(Material shown)
○ ○ ○ ○ ○ ○ ○
Lemma init_lane_run env ack cap s :
  bare s -> (0 < cap)%nat ->
  exists ok s1, init_lane env ack cap s = Some (ok, s1) /\ bare s1 /\
    (ok = true -> s1 = set_lane ack (mkEq (ring_init cap ep_zero) true false es_zero 0 0 0) s).
Proof.
  intros [H1 H2 H3] Hc. unfold init_lane. destruct (egress_queue_init _ _ _ _ _ _ _ _) as [st q] eqn:E.
  eexists _, _. split; [done|]. unfold egress_queue_init in E. destruct (Nat.eqb_spec cap 0); [lia|].
  assert (Hb : forall r, fst (egress_queue_destroy (mkEq r false false es_zero 0 0 0)) = []) by done.
  assert (Hr : fst (egress_queue_destroy (mkEq (ring_init cap ep_zero) true false es_zero 0 0 0)) = []).
  { unfold egress_queue_destroy. cbn [eq_live fst eq_ring ring_init r_slots]. rewrite filter_drops; [done|]. by apply Forall_replicate. }
  assert (Hs : forall q, fst (egress_queue_destroy q) = [] -> bare (set_lane ack q s)).
  { intros q' Hq. split; [by destruct ack| |by destruct ack]. intros a. pose proof (H2 a). by destruct a, ack. }
  destruct (ie_fails env (init_ring ack)); [injection E as <- <-; split; [by apply Hs|done]|].
  destruct (_ || _) in E; injection E as <- <-; (split; [by apply Hs|done]).
Qed.

Lemma init_dequeuer_run env s :
  bare s -> exists ok s1, init_dequeuer env s = Some (ok, s1) /\ bare s1 /\
    (ok = true -> s1 = with_egress (queue_set_waiter (rl_ack_egress s) (ie_waiter env)) (queue_set_waiter (rl_data_egress s) (ie_waiter env))
                         (mkFair 0 RELAY_ACK_EGRESS_QUOTA 0 true) s).
Proof.
  intros [H1 H2 H3]. unfold init_dequeuer. rewrite (bind_run _ _ s s s) by done. unfold egress_fair_dequeuer_init.
  pose proof (H2 true) as Ha. pose proof (H2 false) as Hd. cbn [lane] in Ha, Hd.
  change (false || (RELAY_ACK_EGRESS_QUOTA =? 0)) with false. cbv iota.
  destruct (_ || _); (eexists _, _; split; [done|]; split; [|done]); (split; [done| |done]); by intros [].
Qed.

Lemma set_free_hooks_run env s : bare s -> exists s1, set_free_hooks env s = Some (tt, s1) /\ bare s1 /\
  s1 = with_egress (egress_queue_set_packet_free (rl_ack_egress s) (ie_free_cb env) (ie_ctx env))
      (egress_queue_set_packet_free (rl_data_egress s) (ie_free_cb env) (ie_ctx env)) (rl_egress_dequeuer s) s.
Proof.
  intros [H1 H2 H3]. eexists. split; [done|]. split; [|done]. pose proof (H2 true) as Ha. pose proof (H2 false) as Hd.
  split; [done| |done]. by intros [].
Qed.

Lemma init_deferred_run env s :
  bare s -> config_valid (mkDcfg (cf_max_active_flows (rl_config s)) (cf_deferred_per_flow (rl_config s)) (cf_deferred_total (rl_config s))) = true ->
  exists ok s1, init_deferred env s = Some (ok, s1) /\ bare s1 /\
    (ok = true -> exists h, s1 = with_deferred h s /\ hub_ok h /\ items (view h) = [] /\ hub_packet_free h = ie_free_cb env).
Proof.
  intros [H1 H2 H3] Hv. unfold init_deferred. rewrite (bind_run _ _ s (rl_config s) s) by done.
  destruct (hub_init_ok _ hub_zero Hv) as (h & Eh & Hh & Hcfg & Hview). unfold relay_deferred_hub_init in *. rewrite Hv in *. cbn [negb] in *.
  injection Eh as Eh. subst h.
  destruct (_ || _) eqn:Ef; (eexists _, _; split; [done|]); cbn [bool_decide decide_rel];
    (split; [split; [done|done|]|]); cbn [with_deferred rl_deferred]; try done.
  - pose proof (destroy_frees _ Hh) as Hp. rewrite Hview in Hp. apply Permutation_nil_r in Hp. exact Hp.
  - intros _. eexists. split; [done|]. split; [|split; [|done]].
    + by destruct Hh as [].
    + exact (f_equal items Hview).
Qed.

Lemma no_egress c : bool_decide (cf_egress_fn c = None) = negb (has_egress c).
Proof. unfold has_egress. destruct (cf_egress_fn c) as [f|]; repeat case_bool_decide; naive_solver. Qed.

Lemma boot_caching c : config_ok c -> caching (gc_boot (Some (apply_cache_config c)) (negb (has_egress c))) c [].
Proof.
  intros [_ H1 H2].
  assert (Hm : forall b, max_cache_bytes (gc_cfg (g_cache (gc_boot (Some (apply_cache_config c)) b))) =
    if cf_max_cache_bytes c =? 0 then 32 * 1024 * 1024 else cf_max_cache_bytes c).
  { intros b. cbn -[Z.mul]. by destruct (Z.eqb_spec (cf_max_cache_bytes c) 0) as [|Hne%Z.eqb_neq]; [|rewrite Hne]. }
  split; [apply boot_inv|done|done|]; rewrite Hm; destruct (_ =? 0); try lia. done.
Qed.

Lemma init_cache_run env s :
  bare s -> config_ok (rl_config s) -> rl_cache_enabled s = false ->
  exists ok s1, init_cache env s = Some (ok, s1) /\ bare s1 /\
    (ok = true -> (s1 = s \/ exists g, s1 = with_cache g true s /\ caching g (rl_config s) [])).
Proof.
  intros [H1 H2 H3] Hc En. unfold init_cache. rewrite (bind_run _ _ s (rl_config s) s) by done.
  case_bool_decide as Hm; [|by exists true, s; split; [|split; [|left]]].
  destruct (ie_fails env init_cache_memory) eqn:Ef.
  - eexists false, _. split; [done|]. split; [by split|done].
  - eexists true, _. split; [done|]. split; [by split|]. intros _. right. eexists. split; [done|].
    pose proof (boot_caching _ Hc) as Hb. rewrite no_egress. unfold gc_boot in Hb. by destruct (negb _).
Qed.

Lemma pool_capacity_bounds c : (0 < pool_capacity c)%nat /\ Z.of_nat (pool_capacity c) <= 65536.
Proof.
  unfold pool_capacity, DATAGRAM_POOL_DEFAULT_CAPACITY. set (z := u64 _). 
  destruct (z <? 8192) eqn:E1; destruct (_ >? 65536) eqn:E2; lia.
Qed.

Lemma init_pool_run env s :
  init_ok env -> bare s -> rb_inited (rl_bufs s) = false ->
  exists ok s1, init_pool env s = Some (ok, s1) /\ bare s1 /\ (ok = false -> rb_inited (rl_bufs s1) = false) /\
    (ok = true -> exists pool, s1 = with_bufs (fun _ => mkBufs pool true ∅) s /\ dp_inv pool []).
Proof.
  intros Hi [H1 H2 H3] Hn. unfold init_pool. rewrite (bind_run _ _ s (rl_config s) s) by done.
  destruct (datagram_pool_init _ _ _ _ _) as [rc pool] eqn:E. eexists _, _. split; [done|].
  split; [by split|]. split; [done|]. intros Hrc. exists pool. unfold with_bufs. rewrite Hrc, H1. split; [done|].
  apply Z.eqb_eq in Hrc. subst rc. destruct (pool_capacity_bounds (rl_config s)) as [Hc1 Hc2].
  destruct (ie_fails env init_pool_memory); [unfold datagram_pool_init in E; by destruct (_ || _)|].
  destruct (ie_fails env init_pool_mu); [unfold datagram_pool_init in E; by destruct (_ || _)|].
  assert (Hsz : Z.of_nat RELAY_MAX_DATAGRAM = 2100) by (by vm_compute).
  eapply dp_init_inv; [| | | |exact E]; [apply Hi|done|rewrite Hsz; lia|rewrite Hsz; lia].
Qed.

(** The state before the sockets and the threads. *)
Lemma up_rinv s0 pool qa qd d h s :
  hooks_ok (rl_config s0) -> RecodeSpec.ring_ok (rl_recoder s0) -> table_ok (rl_gf s0) ->
  length (rl_source_ack s0) = RELAY_SOURCE_ACK_CAPACITY -> dp_inv pool [] ->
  (forall q, q = qa \/ q = qd -> egress_ok q /\ queued q = [] /\ eq_packet_free q <> 0) ->
  hub_ok h -> items (view h) = [] -> hub_packet_free h <> 0 ->
  s = with_deferred h (with_egress qa qd d (with_bufs (fun _ => mkBufs pool true ∅) s0)) ->
  (rl_cache_enabled s0 = false -> rinv s [] []) /\ (forall g, caching g (rl_config s0) [] -> rinv (with_cache g true s) [] []).
Proof.
  intros Hc Hx Ht Ha Hp Hq Hh Hv Hf ->. destruct (Hq qa ltac:(by left)) as (A1 & A2 & A3), (Hq qd ltac:(by right)) as (D1 & D2 & D3).
  assert (Hgood : good (mkBufs pool true ∅) [] (negb (has_egress (rl_config s0))) []).
  { split; [|constructor|constructor|by intros _; constructor|by intros x ?%elem_of_nil]. split; [done|done|]. intros p _. cbn.
    rewrite lookup_empty. split; [by intros []|by intros ?%elem_of_nil]. }
  split; [intros En|intros g Hg]; (split; try done);
    cbn [with_deferred with_egress with_bufs with_cache rl_cache_enabled rl_bufs rl_config rl_deferred lane rl_ack_egress rl_data_egress];
    try (by intros []); try (unfold queue_holds; cbn [with_deferred with_egress with_bufs with_cache rl_bufs rl_config rl_deferred rl_ack_egress rl_data_egress];
      by rewrite A2, D2, Hv). by rewrite En.
Qed.

Lemma fresh_lane_ok cap waiter fn ctx :
  (0 < cap)%nat -> fn <> 0 ->
  let q := egress_queue_set_packet_free (queue_set_waiter (mkEq (ring_init cap ep_zero) true false es_zero 0 0 0) waiter) fn ctx in
  egress_ok q /\ queued q = [] /\ eq_packet_free q <> 0.
Proof.
  intros Hc Hf. destruct (egress_init_ok cap eq_zero Hc) as (q & E & Hq & Ha). unfold egress_queue_init in E.
  destruct (Nat.eqb_spec cap 0); [lia|]. injection E as <-. split; [by destruct Hq|]. split; [|done]. exact (f_equal sq_items Ha).
Qed.

Lemma egress_capacity_pos c : (0 < cf_egress_capacity (config_defaults c))%nat.
Proof.
  cbn [config_defaults cf_egress_capacity]. unfold or_default. destruct (Nat.eqb_spec (cf_egress_capacity c) 0); [|lia].
  apply Nat.ltb_lt. by vm_compute.
Qed.

Lemma rinv_leaves s : rinv s [] [] -> leaves_nothing relay_ctx_cleanup s.
Proof. intros H. by apply (relay_ctx_cleanup_run s []). Qed.

(** Sockets and threads. *)
Lemma init_threads_up c env need s :
  rinv s [] [] -> rl_config s = c -> rl_inject_in_flight s = 0 -> rl_stop s = false ->
  comes_up c (ok ← (if (need : bool) then init_sockets env else mret true);
    or_undo ok relay_ctx_cleanup (
    or_undo (negb (ie_fails env init_tx_thread)) relay_ctx_cleanup (
    or_undo (negb (ie_fails env init_processing_thread)) relay_ctx_cleanup (mret 0)))) s.
Proof.
  intros H Hc Hi Hs.
  assert (Hgo : forall ok next hop s', s' = s \/ s' = with_hops next hop s ->
    comes_up c (or_undo ok relay_ctx_cleanup (
      or_undo (negb (ie_fails env init_tx_thread)) relay_ctx_cleanup (
      or_undo (negb (ie_fails env init_processing_thread)) relay_ctx_cleanup (mret 0)))) s').
  { intros ok next hop s' Es. assert (Hr : rinv s' [] [] /\ rl_config s' = c /\ rl_inject_in_flight s' = 0 /\ rl_stop s' = false).
    { destruct Es as [-> | ->]; [done|]. split; [|done]. eapply same_core_rinv; [|exact H]. by split. }
    destruct Hr as [Hr Hrest].
    apply comes_up_undo; intros _; [by apply rinv_leaves|]. apply comes_up_undo; intros _; [by apply rinv_leaves|].
    apply comes_up_undo; intros _; [by apply rinv_leaves|]. exists 0, s'. split; [done|]. by left. }
  destruct need; [|eapply comes_up_after; [reflexivity|]; apply (Hgo true [] None); by left].
  unfold init_sockets. destruct (ie_next_hop env) as [next|]; [destruct (ie_return_hop env) as [[hop|]|]|];
    (eapply comes_up_after; [reflexivity|]).
  - apply (Hgo _ next (Some hop)). by right.
  - apply (Hgo _ next None). by right.
  - apply (Hgo _ next None). by right.
  - apply (Hgo _ [] None). by left.
Qed.

Lemma bare_zero c x g : bare (relay_zero c x g).
Proof. split; [done| |done]. by intros []. Qed.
○ ○ ○ ○ ○ ○ ○
(Requirement) Copy exactly the lines above, starting at the opening line and finishing at the line in which "intros q' Hq." occurs.

(Answer space)
Lemma init_lane_run env ack cap s :
  bare s -> (0 < cap)%nat ->
  exists ok s1, init_lane env ack cap s = Some (ok, s1) /\ bare s1 /\
    (ok = true -> s1 = set_lane ack (mkEq (ring_init cap ep_zero) true false es_zero 0 0 0) s).
Proof.
  intros [H1 H2 H3] Hc. unfold init_lane. destruct (egress_queue_init _ _ _ _ _ _ _ _) as [st q] eqn:E.
  eexists _, _. split; [done|]. unfold egress_queue_init in E. destruct (Nat.eqb_spec cap 0); [lia|].
  assert (Hb : forall r, fst (egress_queue_destroy (mkEq r false false es_zero 0 0 0)) = []) by done.
  assert (Hr : fst (egress_queue_destroy (mkEq (ring_init cap ep_zero) true false es_zero 0 0 0)) = []).
  { unfold egress_queue_destroy. cbn [eq_live fst eq_ring ring_init r_slots]. rewrite filter_drops; [done|]. by apply Forall_replicate. }
  assert (Hs : forall q, fst (egress_queue_destroy q) = [] -> bare (set_lane ack q s)).
  { intros q' Hq. split; [by destruct ack| |by destruct ack]. intros a. pose proof (H2 a). by destruct a, ack. }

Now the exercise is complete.